┌──
(** [t] returns [a] at once, having read exactly [l] and written exactly [s]. *)
Definition converses {T} (t : fut T) (l s : list byte) (a : T) : Prop :=
  forall (w : world S) rest, unread (w_ext w) = l ++ rest -> w_cancelled w = ∅ ->
    settles t w (fun x w' => x = a /\ unread (w_ext w') = rest /\ w_cancelled w' = ∅ /\
      w_now w' = w_now w /\ exchanged (w_log w) l s (w_log w')).

Lemma exchanged_trans h0 l s h l' s' h' :
  exchanged h0 l s h -> exchanged h l' s' h' -> exchanged h0 (l ++ l') (s ++ s') h'.
Proof. intros [H1 H2] [H1' H2']. split; by rewrite (assoc_L (++)), <-?H1, <-?H2. Qed.

Lemma converses_ret {T} (a : T) : converses (mret a) [] [] a.
Proof. intros w rest Hw Hc. apply settles_ret. split_and!; try done. apply exchanged_nil. Qed.

Lemma converses_bind {T U} (t : fut T) (f : T -> fut U) l s l' s' a b :
  converses t l s a -> converses (f a) l' s' b -> converses (t ≫= f) (l ++ l') (s ++ s') b.
Proof.
  intros Ht Hf w rest Hw Hc. rewrite <-(assoc_L (++)) in Hw. apply settles_bind.
  eapply settles_mono; [|exact (Ht w _ Hw Hc)]. intros x w1 (-> & Hw1 & Hc1 & Hn1 & He1).
  eapply settles_mono; [|exact (Hf w1 _ Hw1 Hc1)]. intros y w2 (-> & Hw2 & Hc2 & Hn2 & He2).
  split_and!; [done..|by rewrite Hn2|by eapply exchanged_trans].
Qed.

Lemma converses_map_err {X Y T} (f : X -> Y) (t : fut (result X T)) l s x :
  converses t l s (Ok x) -> converses (map_err f <$> t) l s (Ok x).
Proof.
  intros Ht w rest Hw Hc. apply settles_fmap. eapply settles_mono; [|exact (Ht w rest Hw Hc)].
  intros y w' [-> H]. by split.
Qed.

Lemma not_set c (w : world S) : w_cancelled w = ∅ -> is_set c w = false.
Proof. unfold is_set. intros ->. by apply bool_decide_eq_false, not_elem_of_empty. Qed.

Lemma converses_run {T} ctx op (body : fut (result SshError T)) l s x :
  converses body l s (Ok x) -> converses (run ctx op body) l s (Ok x).
Proof.
  intros Hb w rest Hw Hc. pose proof (toss_clock w) as [Hn Hc'].
  apply settles_run; [by apply not_set|].
  assert (w_log (snd (toss w)) = w_log w) as <- by (unfold toss; by destruct (w_coins w)).
  rewrite <-Hn. eapply settles_mono; [|apply Hb; [by rewrite w_ext_toss|by rewrite Hc']].
  intros y w' [-> H]. by split.
Qed.

Context (stream : io) (Hfeed : feeds E stream unread).

Lemma converses_read_exact n ctx op (v : vec byte n) :
  converses (read_exact stream n ctx op) (vec_to_list v) [] (Ok v).
Proof.
  unfold read_exact. apply converses_run, converses_map_err. intros w rest Hw Hc.
  eapply settles_mono; [|exact (settles_clock _ _ _ (settles_replies_logged (IoReadExact stream n)
    w _ (feeds_read _ _ _ Hfeed n v rest _ Hw)))].
  intros r w' (Hn & Hc' & (-> & Hr) & ->). rewrite Hc'. split_and!; try done.
  split; unfold received, sent; rewrite bind_app; cbn; by rewrite app_nil_r.
Qed.

Lemma converses_write_all data ctx op : converses (write_all stream data ctx op) [] data (Ok tt).
Proof.
  unfold write_all. apply converses_run, converses_map_err. intros w rest Hw Hc.
  eapply settles_mono; [|exact (settles_clock _ _ _ (settles_replies_logged (IoWriteAll stream data)
    w _ (feeds_write _ _ _ Hfeed data _)))].
  intros r w' (Hn & Hc' & (-> & Hr) & ->). rewrite Hc', Hr. split_and!; try done.
  split; unfold received, sent; rewrite bind_app; cbn; by rewrite !app_nil_r.
Qed.

(** Reading a list announced by its length. *)
Lemma announces_list n l : announces n l -> exists v : vec byte (byte_len n), vec_to_list v = l.
Proof.
  unfold announces. intros Hn. rewrite Hn. exists (list_to_vec l). apply vec_to_list_to_vec.
Qed.

Lemma converses_announced n l ctx op :
  announces n l -> exists v, vec_to_list v = l /\
    converses (read_exact stream (byte_len n) ctx op) l [] (Ok v).
Proof.
  intros (v & Hv)%announces_list. exists v. split; [done|]. rewrite <-Hv. apply converses_read_exact.
Qed.

Lemma vec_of_1 {T} (x : T) : exists v : vec T 1, vec_to_list v = [x] /\ v !!! 0%fin = x.
Proof. by exists [#x]. Qed.

Lemma vec_of_2 {T} (x y : T) :
  exists v : vec T 2, vec_to_list v = [x; y] /\ v !!! 0%fin = x /\ v !!! 1%fin = y.
Proof. by exists [#x; y]. Qed.

Lemma vec_of_4 {T} (x y z t : T) :
  exists v : vec T 4, vec_to_list v = [x; y; z; t] /\
    v !!! 0%fin = x /\ v !!! 1%fin = y /\ v !!! 2%fin = z /\ v !!! 3%fin = t.
Proof. by exists [#x; y; z; t]. Qed.

Lemma converses_read_host atyp target host ctx :
  target_bytes atyp target host -> converses (read_host stream atyp ctx) target [] (Ok host).
Proof.
  intros Ht. unfold read_host. destruct Ht as [v|n bytes host Hn Hne Hu|v]; cbn [Byte.eqb].
  - rewrite <-(app_nil_r (vec_to_list v)).
    eapply (converses_bind _ _ _ [] _ []); [apply converses_map_err, (converses_read_exact 4)|apply converses_ret].
  - destruct (vec_of_1 n) as (len & Hl & Hlen). change (n :: bytes) with ([n] ++ bytes).
    rewrite <-Hl. eapply (converses_bind _ _ _ [] _ []); [apply converses_map_err, (converses_read_exact 1)|].
    cbn beta iota. rewrite Hlen.
    destruct (Byte.eqb n x00) eqn:Hz.
    { apply byte_eqb_iff in Hz as ->. unfold announces in Hn. by destruct bytes. }
    destruct (converses_announced n bytes ctx "read SOCKS5 domain target" Hn) as (v & Hv & Hr).
    rewrite <-(app_nil_r bytes).
    eapply (converses_bind _ _ _ [] _ []); [apply converses_map_err, Hr|]. cbn beta iota. rewrite Hv, Hu. apply converses_ret.
  - rewrite <-(app_nil_r (vec_to_list v)).
    eapply (converses_bind _ _ _ [] _ []); [apply converses_map_err, (converses_read_exact 16)|apply converses_ret].
Qed.

Lemma converses_read_connect_request l req ctx :
  request_bytes l req -> converses (read_connect_request stream ctx) l [] (Ok req).
Proof.
  intros [cmd atyp target host hi lo Ht Hp]. unfold read_connect_request.
  destruct (vec_of_4 SOCKS5_VERSION cmd x00 atyp) as (hd & Hl & H0 & H1 & H2 & H3).
  change (SOCKS5_VERSION :: cmd :: x00 :: atyp :: target)
    with ([SOCKS5_VERSION; cmd; x00; atyp] ++ target).
  rewrite <-Hl, <-(assoc_L (++)).
  eapply (converses_bind _ _ _ [] _ []); [apply converses_map_err, (converses_read_exact 4)|].
  cbn beta iota. rewrite H0, H1, H2, H3. cbn [negb orb Byte.eqb].
  eapply (converses_bind _ _ _ [] _ []); [by apply converses_read_host|].
  destruct (vec_of_2 hi lo) as (v & Hv & Hhi & Hlo).
  rewrite <-(app_nil_r [hi; lo]), <-Hv.
  eapply (converses_bind _ _ _ [] _ []); [apply converses_map_err, (converses_read_exact 2)|].
  cbn beta iota. rewrite Hhi, Hlo. cbn zeta.
  apply N.eqb_neq in Hp. rewrite Hp. apply converses_ret.
Qed.

Lemma converses_bind_write {U} data ctx op (f : result SshError unit -> fut U) l s b :
  converses (f (Ok tt)) l s b -> converses (write_all stream data ctx op ≫= f) l (data ++ s) b.
Proof. intros Hf. by eapply (converses_bind _ _ []); [apply converses_write_all|]. Qed.

Lemma converses_bind_read {U} n ctx op (f : result SshError (vec byte n) -> fut U) v l0 l s b :
  vec_to_list v = l0 -> converses (f (Ok v)) l s b ->
  converses (read_exact stream n ctx op ≫= f) (l0 ++ l) s b.
Proof. intros <- Hf. by eapply (converses_bind _ _ _ []); [apply converses_read_exact|]. Qed.

Lemma converses_bind_read_last {U} n ctx op (f : result SshError (vec byte n) -> fut U)
    v l0 s b :
  vec_to_list v = l0 -> converses (f (Ok v)) [] s b ->
  converses (read_exact stream n ctx op ≫= f) l0 s b.
Proof. intros Hv Hf. rewrite <-(app_nil_r l0). by eapply converses_bind_read. Qed.

Lemma converses_check_credentials u p ctx nu np :
  announces nu (as_bytes u) -> announces np (as_bytes p) ->
  converses (check_credentials stream u p ctx)
    ((SOCKS5_USER_PASSWORD_VERSION :: nu :: as_bytes u) ++ np :: as_bytes p)
    [SOCKS5_VERSION; SOCKS5_USER_PASSWORD; SOCKS5_USER_PASSWORD_VERSION; x00] (Ok tt).
Proof.
  intros Hu Hp. unfold check_credentials.
  apply (converses_bind_write [SOCKS5_VERSION; SOCKS5_USER_PASSWORD] _ _ _ _
    [SOCKS5_USER_PASSWORD_VERSION; x00]).
  destruct (vec_of_2 SOCKS5_USER_PASSWORD_VERSION nu) as (hd & Hl & H0 & H1).
  destruct (vec_of_1 np) as (pl & Hpl & Hp0).
  change ((SOCKS5_USER_PASSWORD_VERSION :: nu :: as_bytes u) ++ np :: as_bytes p)
    with ([SOCKS5_USER_PASSWORD_VERSION; nu] ++ as_bytes u ++ [np] ++ as_bytes p).
  apply (converses_bind_read _ _ _ _ hd); [done|]. rewrite H0, H1. cbn [Byte.eqb negb].
  destruct (announces_list _ _ Hu) as (ru & Hru). destruct (announces_list _ _ Hp) as (rp & Hrp).
  apply (converses_bind_read _ _ _ _ ru); [done|].
  apply (converses_bind_read _ _ _ _ pl); [done|]. rewrite Hp0.
  apply (converses_bind_read_last _ _ _ _ rp); [done|].
  rewrite Hru, Hrp. unfold bytes_eqb. rewrite !bool_decide_eq_true_2 by done. cbn [andb].
  rewrite <-(app_nil_r [SOCKS5_USER_PASSWORD_VERSION; x00]).
  apply converses_bind_write, converses_ret.
Qed.

Lemma converses_authenticate auth l s ctx :
  client_auth auth l s -> converses (authenticate stream auth ctx) l s (Ok tt).
Proof.
  intros Ha. unfold authenticate.
  assert (forall n methods (f : result SshError (vec byte (byte_len n)) -> fut (result SshError unit)) l s,
    announces n methods ->
    (forall v, vec_to_list v = methods -> converses (f (Ok v)) l s (Ok tt)) ->
    converses (read_exact stream (byte_len n) ctx "read SOCKS5 methods" ≫= f) (methods ++ l) s (Ok tt))
    as Hm.
  { intros n methods f l' s' (v & Hv)%announces_list Hf.
    apply (converses_bind_read _ _ _ _ v); [done|]. by apply Hf. }
  destruct Ha as [n methods Hn Hin|u p n methods nu np Hn Hin Hu Hp];
    destruct (vec_of_2 SOCKS5_VERSION n) as (hd & Hl & H0 & H1).
  - change (SOCKS5_VERSION :: n :: methods) with ([SOCKS5_VERSION; n] ++ methods).
    rewrite <-(app_nil_r methods). apply (converses_bind_read _ _ _ _ hd); [done|]. rewrite H0, H1.
    cbn [Byte.eqb negb]. apply Hm; [done|]. intros v Hv. rewrite Hv.
    rewrite (proj2 (contains_byte_iff _ _) Hin). cbn [negb].
    apply converses_write_all.
  - change ((SOCKS5_VERSION :: n :: methods) ++ ?x) with ([SOCKS5_VERSION; n] ++ methods ++ x).
    apply (converses_bind_read _ _ _ _ hd); [done|]. rewrite H0, H1.
    cbn [Byte.eqb negb]. apply Hm; [done|]. intros v Hv. rewrite Hv.
    rewrite (proj2 (contains_byte_iff _ _) Hin). cbn [negb].
    by apply converses_check_credentials.
Qed.

End Conversations.

(** ** The accept loop *)

Section Serving.
Context {K : SshKeys} {A : AuthKeys} {L : Libraries}.
Variables (p : Socks5Proxy) (permits : N) (ctx : OperationContext).

Definition spawns (e : event) : Prop :=
  match e with Asked (Spawn _ _) _ => True | _ => False end.

(** A task is spawned only right after a permit was acquired for it. *)
Definition permitted (h : list event) (e : event) : Prop :=
  spawns e -> exists t permit,
    e = @Asked core_sig (Spawn connection_task t) tt /\
    list.last h = Some (@Asked core_sig (TryAcquire permits) (Some permit)) /\
    task_permit t = permit /\ task_session t = session p /\ task_options t = options p /\
    task_context t = ctx.

(** Number of connections accepted. *)
Definition accepts (e : event) : bool :=
  match e with
  | Answered o a =>
      match o return answer o -> bool with
      | TcpAccept _ => fun a => is_ok a
      | _ => fun _ => false
      end a
  | _ => false
  end.

Definition connections (h : list event) : nat := length (List.filter accepts h).

Lemma connections_snoc h e : connections (h ++ [e]) = connections h + (if accepts e then 1 else 0).
Proof.
  unfold connections. rewrite List.filter_app, length_app. cbn. by destruct (accepts e).
Qed.

Lemma wp_serve fuel h0 total h :
  each h0 permitted h -> total <= connections h + fuel ->
  wp (F := {| panicked _ := False;
              exhausted h' := each h0 permitted h' /\ total <= connections h' |})
    (serve fuel p permits ctx)
    (fun r h' => each h0 permitted h' /\ r <> Ok tt) (each h0 permitted) h.
Proof.
  revert h. induction fuel as [|fuel IH]; intros h Hh Ht; cbn [serve].
  { split; [done|lia]. }
  apply wp_bind, wp_run; [|by split].
  assert (each h0 permitted (h ++ [@Issued core_sig (TcpAccept (listener p))])) as H1
    by (apply each_snoc; [done|by intros []]).
  apply wp_map_err, (wp_await (Σ := core_sig) (TcpAccept _)).
  { split; [done|]. split; [by split|]. intros _. by split. }
  intros a.
  assert (each h0 permitted ((h ++ [@Issued core_sig (TcpAccept (listener p))]) ++
    [@Answered core_sig (TcpAccept (listener p)) a])) as H2
    by (apply each_snoc; [done|by intros []]).
  destruct a as [[stream peer]|e]; [|by split]. cbn [map_err].
  set (h2 := (h ++ _) ++ _) in *.
  assert (connections h2 = S (connections h)) as Hc2.
  { unfold h2. rewrite !connections_snoc. cbn. lia. }
  apply wp_bind, (wp_ask (Σ := core_sig) (TryAcquire permits)). intros [permit|].
  - apply wp_bind, (wp_ask (Σ := core_sig) (Spawn connection_task _)). intros [].
    apply IH.
    + apply each_snoc; [apply each_snoc; [done|by intros []]|]. intros _. eexists _, permit.
      rewrite last_snoc. by split_and!.
    + rewrite !connections_snoc. cbn. lia.
  - apply IH; [apply each_snoc; [done|by intros []]|]. rewrite connections_snoc. cbn. lia.
Qed.

Lemma guarded_serve fuel n : guarded ctx n (serve fuel p permits ctx).
Proof.
  revert n. induction fuel as [|fuel IH]; intros n; cbn [serve]; [done|].
  apply guarded_bind; [by apply guarded_run|]. intros [[s a]|e] m _; [|done].
  apply guarded_bind; [exact (fun _ => I)|]. intros [permit|] m' _; [|apply IH].
  apply guarded_bind; [exact (fun _ => I)|]. intros u m'' _. apply IH.
Qed.

End Serving.

(** ** Options *)

(** The options some client can satisfy. *)
Definition usable_options (o : Socks5ProxyOptions) : Prop :=
  (0 < max_connections o)%N /\ (0 < handshake_timeout o)%N /\
  match authentication o with
  | NoAuth => True
  | UsernamePassword u p =>
      (0 < str_len u <= u8_max)%N /\ (str_len (as_str p) <= u8_max)%N
  end.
└──
| WHAT TO WORK ON |
Give back, exactly as written, the stretch from the line with "change (SOCKS5_VERSION :: cmd" through the line with "eapply (converses_bind _ _ _ [] _ []); [by", and no other lines from the records above.

| EXERCISE RESPONSE |
  change (SOCKS5_VERSION :: cmd :: x00 :: atyp :: target)
    with ([SOCKS5_VERSION; cmd; x00; atyp] ++ target).
  rewrite <-Hl, <-(assoc_L (++)).
  eapply (converses_bind _ _ _ [] _ []); [apply converses_map_err, (converses_read_exact 4)|].
  cbn beta iota. rewrite H0, H1, H2, H3. cbn [negb orb Byte.eqb].
  eapply (converses_bind _ _ _ [] _ []); [by apply converses_read_host|].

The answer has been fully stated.